_Data provided_
********
(* ===== verification/ServiceTools.v ===== *)
(** * Tools that ask one service

    [pkg/tools]: the tools around a project that hand their input to a service
    of the execution context and report its answer - projects, flows,
    dashboards, modules of the public catalogue, solutions, replays, the schema
    of a port ([interface.go] declares the services). A tool is a program over
    requests ([Prog]): what it asks is part of what it does, and what a service
    answers is not. Payloads that only pass through are JSON as they are
    encoded. *)
From S2P Require Import Prelude GoErrors Names Graph Json FlowIssues Authoring Tools Catalog.
From S2P Require Usage.
From Stdlib Require Import SpecFloat.

Open Scope string_scope.
Open Scope list_scope.

(** ** Data *)

Record ProjectInfo := mkProjectInfo { pj_ResourceName : string; pj_DisplayName : string }.
Record FlowInfo := mkFlowInfo { fi_ResourceName : string; fi_DisplayName : string }.
Record ProjectElements := mkProjectElements { pe_Flows : list FlowInfo; pe_Elements : list element }.
Record SolutionSummary := mkSolutionSummary { ss_UUID : string; ss_Title : string; ss_Description : string; ss_Tags : list string }.
Record InstallProgress := mkInstallProgress { ip_Stage : string; ip_Message : string; ip_LogType : string }.
Record InstallResult := mkInstallResult { ir_Success : bool; ir_ModuleVersionID : string; ir_ReleaseName : string; ir_Error : string }.
Record UninstallResult := mkUninstallResult { ur_Success : bool; ur_Error : string; ur_InUse : list string }.
Record ReplayOutcome := mkReplayOutcome { ro_Hop : string; ro_Unchanged : bool; ro_Compared : Z; ro_Changes : list string }.
Record PlacedWidget := mkPlacedWidget {
  pw_NodeID : string; pw_Port : string; pw_Title : string; pw_X : Z; pw_Y : Z; pw_W : Z; pw_H : Z;
}.
Record DashboardPageInfo := mkPageInfo { pg_Name : string; pg_Title : string; pg_SortIdx : Z; pg_Widgets : list PlacedWidget }.
Record WidgetPlacement := mkPlacement {
  wp_Page : string; wp_NodeID : string; wp_Port : string; wp_Title : string;
  wp_X : Z; wp_Y : Z; wp_W : Z; wp_H : Z; wp_AutoY : bool; wp_Remove : bool;
}.
Record DashboardData := mkDashboardData { dd_ProjectName : string; dd_Widgets : list json }.
Record PortInspection := mkPortInspection {
  pn_NodeID : string; pn_PortName : string; pn_PortType : string; pn_Schema : json; pn_ExampleData : json;
  pn_HasRealData : bool; pn_Configurable : bool; pn_Description : string;
}.

(** ** Requests *)

Inductive Request : Type -> Type :=
| QListProjects : Request (result goerror (list ProjectInfo))
| QReadProject : Request (result goerror ProjectElements)
| QCreateFlow (name : string) : Request (result goerror string)
| QDeleteFlow (flow : string) : Request error
| QInspectPort (nodeID port traceID : string) : Request (result goerror PortInspection)
| QSearchModules (query : string) (limit : Z) : Request (result goerror (list json))
| QGetPublicModule (name : string) : Request (result goerror (option json))
| QInstall (name version : string) (bundles : option (list string)) : Request (list InstallProgress * result goerror InstallResult)
| QUninstall (name : string) : Request (result goerror UninstallResult)
| QSearchSolutions (query : string) (tags : list string) (limit : Z) : Request (result goerror (list SolutionSummary))
| QGetSolution (uuid : string) : Request (result goerror (option json))
| QReadDashboard : Request (result goerror (option DashboardData))
| QSetNodeWidget (nodeID port : string) (enabled : bool) : Request (result goerror string)
| QPlaceWidget (p : WidgetPlacement) : Request (result goerror DashboardPageInfo)
| QListPages : Request (result goerror (list DashboardPageInfo))
| QCreatePage (title : string) : Request (result goerror DashboardPageInfo)
| QDeletePage (page : string) : Request error
| QReplayRun (traceID at_ : string) : Request (result goerror ReplayOutcome).

Inductive Prog : Type :=
| Done (r : ToolResult obj)
| Ask {A : Type} (q : Request A) (k : A -> Prog).

(** The services of a context; each field says whether the interface is set. *)
Record Services := mkServices {
  sv_ProjectName : string;
  sv_FlowName : string;
  sv_FlowTitle : string;
  sv_ProjectReader : bool;
  sv_ProjectLister : bool;
  sv_FlowCreator : bool;
  sv_FlowDeleter : bool;
  sv_PortInspector : bool;
  sv_PublicModuleCatalog : bool;
  sv_ModuleInstaller : bool;
  sv_ModuleUninstaller : bool;
  sv_SolutionSearcher : bool;
  sv_DashboardReader : bool;
  sv_DashboardWriter : bool;
  sv_ReplayRunner : bool;
}.

Definition failed (msg : string) : Prog := Done (refused msg).
Definition failed_with (msg : string) (out : obj) : Prog := Done (mkToolResult false (Some out) msg).
Definition answer (out : obj) : Prog := Done (mkToolResult true (Some out) "").
Definition newline : string := String "010" "".
Definition quote : string := String "034" "".
Definition text (input : obj) (k : string) : string := default "" (str_at input k).
Definition num (z : Z) : json := JNum (go_itoa z).

(** A service that has to be there, and a text that has to be given. *)
Definition needing (service : bool) (msg : string) (p : Prog) : Prog := if service then p else failed msg.
Definition given (input : obj) (k msg : string) (p : string -> Prog) : Prog :=
  let v := text input k in if v =? "" then failed msg else p v.
(** A request whose error ends the tool. *)
Definition or_fail {A} (prefix : string) (q : Request (result goerror A)) (k : A -> Prog) : Prog :=
  Ask q (fun r => match r with Ok a => k a | Err err => failed (prefix +:+ error_text err) end).

Section tools.
  Variable e : Services.

(** ** Projects and flows *)

Definition project_json (p : ProjectInfo) : json :=
  JObj [("resource_name", JStr (pj_ResourceName p)); ("display_name", JStr (pj_DisplayName p))].
Definition flow_json (f : FlowInfo) : json :=
  JObj [("resource_name", JStr (fi_ResourceName f)); ("display_name", JStr (fi_DisplayName f))].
********
_Task to complete_
Scan the records above for the word "WidgetPlacement" and return every line where it occurs.

_Result of the task_
Record WidgetPlacement := mkPlacement {
| QPlaceWidget (p : WidgetPlacement) : Request (result goerror DashboardPageInfo)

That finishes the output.